He is not in a position to be making any kind of threats, but I nod. ‘I need to fetch my kit. I have supplies. I can treat you both.’

‘Where?’ He half lifts his head to stare around, ropes of strain in his neck. ‘Where is here?’

‘The Barrens. North of Redcrop.’

He raises his eyes to the sky, losing its beauty now, turning flat white. ‘Where?’ he insists.

I follow his gaze up towards Brovos, pinkish-red and just visible in the sky. The last planet in the system, and beyond its orbit, nothing but the Void. Has he fallen from so far he doesn’t even know which moon he is on?

Above, invisible in the air, they sway and shift the lights of other worlds.

‘Factus,’ I tell him, turning away. ‘We’re on Factus.’

* * *

The man’s eyes follow my movements as I haul the tarp from the back of the mule. He’s more alert now, but that does not mean he will live. Folk often have a wave of consciousness before the end. I once read about forest trees on Earth, and how they did much the same: used the last of their strength to send their life force through the roots and into the soil, giving it to others. That was what this stranger had done, in all likelihood, for this child. So be it. One life is better than none at all.

I set up a shelter from the rising sun, stretching the tarp from the post anchored on the mule across to the wreckage. I try to work fast, my eyes on the child, not yet conscious.

‘You,’ the man croaks. ‘Woman. Your name.’

‘Hafsa Gellam,’ I lie, as I tie off the tarp.

I feel his eyes travelling across my sunburned face, half-hidden by the scarf that wraps my neck from collarbone to chin, across my shorn head, my old jacket, my hands, roughened by the winds.

‘Which side?’ he asks.

I open the medkit to check its contents which, in truth, are pitiful. I haven’t been able to bring myself to stop at a trade post for some time and here is the evidence: two rolls of squashed bandage, a bottle of cleaning fluid, a few ampules of analgesics and tranqs and boosters, needles, thread.

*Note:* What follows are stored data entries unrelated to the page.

(* ===== verification/PyStr.v ===== *)
(** * Python text

    [str] and [bytes] as the sources use them.  A [str] is a Rocq [string] read
    as a sequence of code points below 256 (Latin-1), a [bytes] the same type
    read as bytes; [utf8_encode] goes from the first to the second.  Within that
    range the character classes are CPython's: [str.isspace] is true of
    9-13, 28-32, 133 and 160. *)

From S2P Require Import Prelude.
From Stdlib Require DecimalString DecimalZ DecimalPos DecimalFacts.

Definition code (a : Ascii.ascii) : Z := Z.of_N (Ascii.N_of_ascii a).
Definition chr (z : Z) : Ascii.ascii := Ascii.ascii_of_N (Z.to_N z).

Definition is_space (a : Ascii.ascii) : bool :=
  let c := code a in
  ((9 <=? c) && (c <=? 13)) || ((28 <=? c) && (c <=? 32)) || (c =? 133) || (c =? 160).

(** [bool(s)] *)
Definition truthy (s : string) : bool := negb (String.eqb s "").

(** [a or b] on strings *)
Definition str_or (a b : string) : string := if truthy a then a else b.

(** [s.split()] *)
Fixpoint split_from (cur s : string) : list string :=
  match s with
  | "" => if truthy cur then [cur] else []
  | String a s =>
      if is_space a
      then if truthy cur then cur :: split_from "" s else split_from "" s
      else split_from (cur +:+ String a "") s
  end.
Definition split (s : string) : list string := split_from "" s.

(** [sep.join(l)] *)
Fixpoint join (sep : string) (l : list string) : string :=
  match l with
  | [] => ""
  | [w] => w
  | w :: l => w +:+ sep +:+ join sep l
  end.

(** [s.strip()] *)
Fixpoint lstrip (s : string) : string :=
  match s with
  | String a s' => if is_space a then lstrip s' else s
  | "" => ""
  end.
Fixpoint rstrip (s : string) : string :=
  match s with
  | String a s' =>
      let r := rstrip s' in
      if is_space a && negb (truthy r) then "" else String a r
  | "" => ""
  end.
Definition strip (s : string) : string := rstrip (lstrip s).

(** [s.lower()]: Latin-1 upper case letters are A-Z and 192-222 but 215. *)
Definition lower_ascii (a : Ascii.ascii) : Ascii.ascii :=
  let c := code a in
  if ((65 <=? c) && (c <=? 90)) || ((192 <=? c) && (c <=? 222) && negb (c =? 215))
  then chr (c + 32) else a.
Fixpoint lower (s : string) : string :=
  match s with
  | "" => ""
  | String a s => String (lower_ascii a) (lower s)
  end.

(** [s.upper()]: the sharp s is [SS].  The micro sign and the y with diaeresis,
    whose upper case lies beyond Latin-1, stay. *)
Definition upper_ascii (a : Ascii.ascii) : Ascii.ascii :=
  let c := code a in
  if ((97 <=? c) && (c <=? 122)) || ((224 <=? c) && (c <=? 254) && negb (c =? 247))
  then chr (c - 32) else a.
Fixpoint upper (s : string) : string :=
  match s with
  | "" => ""
  | String a s => (if code a =? 223 then "SS" else String (upper_ascii a) "") +:+ upper s
  end.

(** [str.casefold] on Latin-1: [lower], and the sharp s is [ss].  The micro sign,
    which folds to a letter beyond Latin-1, stays. *)
Fixpoint casefold (s : string) : string :=
  match s with
  | "" => ""
  | String a s => (if code a =? 223 then "ss" else String (lower_ascii a) "") +:+ casefold s
  end.

(** [s.startswith(p)] *)
Fixpoint startswith (p s : string) : bool :=
  match p with
  | "" => true
  | String a p => match s with String b s => Ascii.eqb a b && startswith p s | "" => false end
  end.

(** [s[n:]] for [n] within the string *)
Fixpoint str_drop (n : nat) (s : string) : string :=
  match n, s with
  | O, _ => s
  | S n, String _ s => str_drop n s
  | S _, "" => ""
  end.
Fixpoint str_take (n : nat) (s : string) : string :=
  match n, s with
  | O, _ => ""
  | S n, String a s => String a (str_take n s)
  | S _, "" => ""
  end.
Definition endswith (p s : string) : bool :=
  if decide (String.length p <= String.length s)%nat
  then String.eqb (str_drop (String.length s - String.length p)%nat s) p
  else false.

(** [a in s] for a one-character [a] *)
Fixpoint str_has (a : Ascii.ascii) (s : string) : bool :=
  match s with
  | "" => false
  | String b s => Ascii.eqb a b || str_has a s
  end.

(** [p in s] *)
Fixpoint contains (p s : string) : bool :=
  startswith p s || match s with "" => false | String _ s => contains p s end.

(** [s.replace(a, b)] for one-character [a] and [b] *)
Fixpoint replace_char (a b : Ascii.ascii) (s : string) : string :=
  match s with
  | "" => ""
  | String c s => String (if Ascii.eqb c a then b else c) (replace_char a b s)
  end.

(** [s.split(sep)] for a one-character separator: never empty *)
Fixpoint split_on (sep : Ascii.ascii) (cur s : string) : list string :=
  match s with
  | "" => [cur]
  | String a s => if Ascii.eqb a sep then cur :: split_on sep "" s
                  else split_on sep (cur +:+ String a "") s
  end.

(** [len(s)] *)
Definition blen (s : string) : Z := Z.of_nat (String.length s).

(** [s.encode("utf-8")] *)
Fixpoint utf8_encode (s : string) : string :=
  match s with
  | "" => ""
  | String a s =>
      let c := code a in
      if c <? 128 then String a (utf8_encode s)
      else String (chr (192 + Z.shiftr c 6)) (String (chr (128 + Z.land c 63)) (utf8_encode s))
  end.

(** [str(z)] and [str(b)] *)
Definition str_of_Z (z : Z) : string := DecimalString.NilZero.string_of_int (Z.to_int z).
Definition str_of_bool (b : bool) : string := if b then "True" else "False".

(** Code point order of [sorted]. *)
Definition str_leb (a b : string) : bool := String.leb a b.

(** [sorted(l)] *)
Fixpoint insert_sorted (x : string) (l : list string) : list string :=
  match l with
  | [] => [x]
  | y :: l' => if str_leb x y then x :: l else y :: insert_sorted x l'
  end.
Fixpoint sorted (l : list string) : list string :=
  match l with
  | [] => []
  | x :: l => insert_sorted x (sorted l)
  end.

(** ** Lemmas *)

Lemma code_chr z : 0 <= z < 256 -> code (chr z) = z.
Proof.
  intros Hz. unfold code, chr. rewrite Ascii.N_ascii_embedding by lia. lia.
Qed.

Lemma app_str_nil_r s : s +:+ "" = s.
Proof. induction s as [|a s IH]; simpl; [done|]. by rewrite IH. Qed.

Lemma app_str_assoc a b c : (a +:+ b) +:+ c = a +:+ (b +:+ c).
Proof. induction a as [|x a IH]; simpl; [done|]. by rewrite IH. Qed.

Lemma truthy_spec s : truthy s = true <-> s <> "".
Proof. unfold truthy. rewrite negb_true_iff, String.eqb_neq. done. Qed.

Lemma truthy_false s : truthy s = false <-> s = "".
Proof. unfold truthy. rewrite negb_false_iff, String.eqb_eq. done. Qed.

Lemma str_or_truthy a b : truthy a = true -> str_or a b = a.
Proof. unfold str_or. by intros ->. Qed.

(** A word is what [split] returns: not empty, no white space. *)
Fixpoint no_space (s : string) : bool :=
  match s with
  | "" => true
  | String a s => negb (is_space a) && no_space s
  end.
Definition is_word (s : string) : bool := truthy s && no_space s.

Lemma no_space_app a b : no_space (a +:+ b) = no_space a && no_space b.
Proof. induction a as [|x a IH]; simpl; [done|]. by rewrite IH, andb_assoc. Qed.

Lemma truthy_app a b : truthy (a +:+ b) = truthy a || truthy b.
Proof. by destruct a. Qed.

Lemma split_from_words cur s :
  no_space cur = true -> Forall (fun w => is_word w = true) (split_from cur s).
Proof.
  revert cur. induction s as [|a s IH]; intros cur Hc; simpl.
  - destruct (truthy cur) eqn:Ht; [|constructor].
    constructor; [|constructor]. unfold is_word. by rewrite Ht, Hc.
  - destruct (is_space a) eqn:Ha.
    + destruct (truthy cur) eqn:Ht; [|by apply IH].
      constructor; [|by apply IH]. unfold is_word. by rewrite Ht, Hc.
    + apply IH. by rewrite no_space_app, Hc; simpl; rewrite Ha.
Qed.

Lemma split_words s : Forall (fun w => is_word w = true) (split s).
Proof. by apply split_from_words. Qed.

Lemma split_from_word cur w s :
  no_space w = true -> split_from cur (w +:+ s) = split_from (cur +:+ w) s.
Proof.
  revert cur. induction w as [|a w IH]; intros cur Hw; simpl in *.
  - by rewrite app_str_nil_r.
  - apply andb_true_iff in Hw as [Ha%negb_true_iff Hw]. rewrite Ha.
    rewrite (IH _ Hw). by rewrite app_str_assoc.
Qed.

(** Words joined by a blank are split into the same words. *)
Lemma split_join ws : Forall (fun w => is_word w = true) ws -> split (join " " ws) = ws.
Proof.
  unfold split. induction 1 as [|w ws Hw Hws IH]; [done|].
  apply andb_true_iff in Hw as [Ht Hn]. destruct ws as [|w' ws].
  - simpl. rewrite <- (app_str_nil_r w), split_from_word by done. simpl. by rewrite Ht, app_str_nil_r.
  - change (join " " (w :: w' :: ws)) with (w +:+ " " +:+ join " " (w' :: ws)).
    rewrite split_from_word by done. simpl. rewrite Ht. f_equal. exact IH.
Qed.

Lemma split_nil_join s : join " " (split s) = "" <-> split s = [].
Proof.
  split; [|by intros ->]. pose proof (split_words s) as H. intros Hj.
  rewrite <- (split_join _ H). by rewrite Hj.
Qed.


Lemma str_drop_app a b : str_drop (String.length a) (a +:+ b) = b.
Proof. induction a as [|x a IH]; simpl; [by destruct b | done]. Qed.

Lemma str_take_app a b : str_take (String.length a) (a +:+ b) = a.
Proof. induction a as [|x a IH]; simpl; [by destruct b | by rewrite IH]. Qed.

Lemma length_str_app a b : String.length (a +:+ b) = (String.length a + String.length b)%nat.
Proof. induction a as [|x a IH]; simpl; [done|]. by rewrite IH. Qed.

Lemma endswith_app a b : endswith b (a +:+ b) = true.
Proof.
  unfold endswith. rewrite length_str_app. rewrite decide_True by lia.
  replace (String.length a + String.length b - String.length b)%nat with (String.length a) by lia.
  rewrite str_drop_app. apply String.eqb_refl.
Qed.

Lemma rstrip_no_space s : no_space s = true -> rstrip s = s.
Proof.
  induction s as [|a s IH]; simpl; [done|]. intros [Ha%negb_true_iff Hs]%andb_true_iff.
  by rewrite Ha, (IH Hs).
Qed.

Lemma strip_no_space s : no_space s = true -> strip s = s.
Proof.
  intros H. unfold strip. replace (lstrip s) with s; [by apply rstrip_no_space|].
  destruct s as [|a s]; simpl in *; [done|]. by apply andb_true_iff in H as [->%negb_true_iff _].
Qed.

Lemma insert_sorted_perm x l : insert_sorted x l ≡ₚ x :: l.
Proof.
  induction l as [|y l IH]; simpl; [done|]. destruct (str_leb x y); [done|].
  rewrite IH. constructor.
Qed.

Lemma sorted_perm l : sorted l ≡ₚ l.
Proof. induction l as [|x l IH]; simpl; [done|]. by rewrite insert_sorted_perm, IH. Qed.

Lemma str_leb_total a b : str_leb a b = true \/ str_leb b a = true.
Proof. apply String.leb_total. Qed.

Lemma str_leb_antisym a b : str_leb a b = true -> str_leb b a = true -> a = b.
Proof. apply String.leb_antisym. Qed.

Lemma ascii_compare_lt_trans a b c :
  Ascii.compare a b = Lt -> Ascii.compare b c = Lt -> Ascii.compare a c = Lt.
Proof. unfold Ascii.compare. rewrite !N.compare_lt_iff. lia. Qed.

Lemma str_compare_refl a : String.compare a a = Eq.
Proof. induction a as [|x a IH]; simpl; [done|]. unfold Ascii.compare. by rewrite N.compare_refl. Qed.

Lemma str_leb_refl a : str_leb a a = true.
Proof. unfold str_leb, String.leb. by rewrite str_compare_refl. Qed.

Lemma str_leb_trans a b c : str_leb a b = true -> str_leb b c = true -> str_leb a c = true.
Proof.
  unfold str_leb, String.leb. revert b c.
  induction a as [|x a IH]; intros [|y b] [|z c]; simpl; try done.
  destruct (Ascii.compare x y) eqn:Hxy; try done.
  - apply Ascii.compare_eq_iff in Hxy as ->.
    destruct (Ascii.compare y z) eqn:Hyz; try done. apply IH.
  - intros _. destruct (Ascii.compare y z) eqn:Hyz; try done.
    + apply Ascii.compare_eq_iff in Hyz as <-. by rewrite Hxy.
    + by rewrite (ascii_compare_lt_trans _ _ _ Hxy Hyz).
Qed.

Lemma insert_sorted_sorted x l :
  StronglySorted (fun a b => str_leb a b = true) l ->
  StronglySorted (fun a b => str_leb a b = true) (insert_sorted x l).
Proof.
  induction 1 as [|y l Hl IH Hy]; simpl; [repeat constructor|].
  destruct (str_leb x y) eqn:Hxy.
  - constructor; [by constructor|]. constructor; [done|].
    eapply Forall_impl; [exact Hy|]. intros z Hz. by eapply str_leb_trans.
  - constructor; [done|]. rewrite insert_sorted_perm. constructor; [|done].
    destruct (str_leb_total x y); congruence.
Qed.

Lemma sorted_sorted l : StronglySorted (fun a b => str_leb a b = true) (sorted l).
Proof. induction l; simpl; [constructor|]. by apply insert_sorted_sorted. Qed.

#[export] Hint Resolve split_words sorted_sorted : nico.
Create Rewrite HintDb pystr.
#[export] Hint Rewrite app_str_nil_r app_str_assoc : pystr.

(** [utf8_encode] is injective: the first byte tells a character below 128
    from a pair of bytes, and a pair gives its character back. *)
Definition utf8_pair (b1 b2 : Ascii.ascii) : Ascii.ascii :=
  chr (Z.lor (Z.shiftl (Z.land (code b1) 3) 6) (Z.land (code b2) 63)).

Lemma utf8_high a : 128 <= code a ->
  let b1 := chr (192 + Z.shiftr (code a) 6) in
  128 <= code b1 /\ utf8_pair b1 (chr (128 + Z.land (code a) 63)) = a.
Proof.
  destruct a as [[] [] [] [] [] [] [] []]; vm_compute; intros H;
    solve [exfalso; apply H; reflexivity | split; [discriminate | reflexivity]].
Qed.

Lemma utf8_encode_inj a b : utf8_encode a = utf8_encode b -> a = b.
Proof.
  revert b. induction a as [|x a IH]; intros [|y b]; cbn [utf8_encode]; [done| | |].
  - destruct (code y <? 128); discriminate.
  - destruct (code x <? 128); discriminate.
  - destruct (Z.ltb_spec (code x) 128) as [Hx|Hx], (Z.ltb_spec (code y) 128) as [Hy|Hy].
    + intros [= -> H]. by rewrite (IH b).
    + intros [= -> _]. destruct (utf8_high y Hy). lia.
    + intros [= <- _]. destruct (utf8_high x Hx). lia.
    + intros [= H1 H2 H]. rewrite (IH b H). f_equal.
      destruct (utf8_high x Hx) as [_ <-], (utf8_high y Hy) as [_ <-]. by rewrite H1, H2.
Qed.

Lemma utf8_encode_app a b : utf8_encode (a +:+ b) = utf8_encode a +:+ utf8_encode b.
Proof. induction a as [|c a IH]; simpl; [done|]. rewrite IH. by destruct (code c <? 128). Qed.

(** ** Normalised text

    [" ".join(str(value or "").split())], refused when empty: the helper
    [_required] of several modules, each with its own exception class. *)
Definition required_as (c : exc_class) (value code : string) : res string :=
  let token := join " " (split value) in
  if truthy token then Ok token else fail c code.

Definition normalized (s : string) : Prop := join " " (split s) = s /\ s <> "".

Lemma required_ok c s m t : required_as c s m = Ok t -> normalized t /\ t = join " " (split s).
Proof.
  unfold required_as. intros H. inv_ok. apply truthy_spec in Hb. split; [|done]. split; [|done].
  by rewrite split_join by apply split_words.
Qed.

Lemma required_normalized c s m : normalized s -> required_as c s m = Ok s.
Proof.
  intros [Hs Hn]. unfold required_as. rewrite Hs. by apply truthy_spec in Hn as ->.
Qed.

Lemma no_space_normalized s : no_space s = true -> s <> "" -> normalized s.
Proof.
  intros Hs Hn. split; [|done]. replace (split s) with [s]; [done|]. symmetry.
  apply (split_join [s]). constructor; [|constructor]. unfold is_word. rewrite Hs.
  by apply truthy_spec in Hn as ->.
Qed.

(** Stripping twice is stripping once. *)
Lemma rstrip_idemp s : rstrip (rstrip s) = rstrip s.
Proof.
  induction s as [|a s IH]; simpl; [done|].
  destruct (is_space a && negb (truthy (rstrip s))) eqn:Ha; [done|]. simpl. by rewrite IH, Ha.
Qed.

Lemma lstrip_head s : lstrip s = "" \/ exists a t, lstrip s = String a t /\ is_space a = false.
Proof. induction s as [|a s IH]; simpl; [by left|]. destruct (is_space a) eqn:Ha; [done|]. right. eauto. Qed.

Lemma strip_idemp s : strip (strip s) = strip s.
Proof.
  unfold strip. destruct (lstrip_head s) as [-> | (a & t & -> & Ha)]; [done|].
  simpl. rewrite Ha. simpl. rewrite Ha. simpl. by rewrite Ha, rstrip_idemp.
Qed.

‘What does it matter?’ I say, searching for my cleanest rag. ‘War’s over.’

‘Which side?’

‘I didn’t fight.’

‘Everyone fought.’

‘Not here.’

He grunts, as if to say that’s something I can well believe, but when I take out a roll of bandage, his eyes narrow. The bandages are black market, lifted long ago from a consignment headed for the First Accord. At the sight of the double yellow triangles stamped upon the wrappings, he seems to relax.

Whoever he is, he’s given himself away. One way to find out for sure. Kneeling, I unclip the shattered helmet from his flight suit and work it free. As the man gasps in relief, I see the tattoo on his temple, half-hidden by tangled copper hair. The same double triangles that mark the bandages. Beneath them is a thick line. A lieutenant, then. I glance at the ruined craft – a defector? I start to unclip the rest of the suit.

‘No.’ He knocks my hands away. ‘Her.’

‘Your injuries are worse.’

His face is a bad grey colour but he lifts an arm to hold me off. ‘Her first.’

I shrug. Whoever he is, whatever trouble he’s in, it’s likely I won’t be able to do much more than make him comfortable. Either way, I have to be fast. Desolate as this place is, Seekers have sentries, and even the heat won’t keep them at bay.

When I release the child’s flight suit, I see that I was right; she is a lot smaller than the garment implied. I would guess at around twelve or thirteen years old. She wears a beige thermal shirt and trousers, like pyjamas. The collar is soaked with blood, and a tear at the elbow and smears of oil speak of a hasty escape. Had she been sleeping when the ship’s distress call went out, whisked from her bed into an escape craft by this man?

Perhaps. Though something tells me he is not her father. A bodyguard, then? A kidnapper? Whoever they are, they aren’t new settlers, or farmers from Brovos. They look too healthy for that and rich folk don’t venture out this far if they can help it. The modern lifecraft and brand-new flight suits could have come from Prosper, or Jericho, or some inner-system enclave.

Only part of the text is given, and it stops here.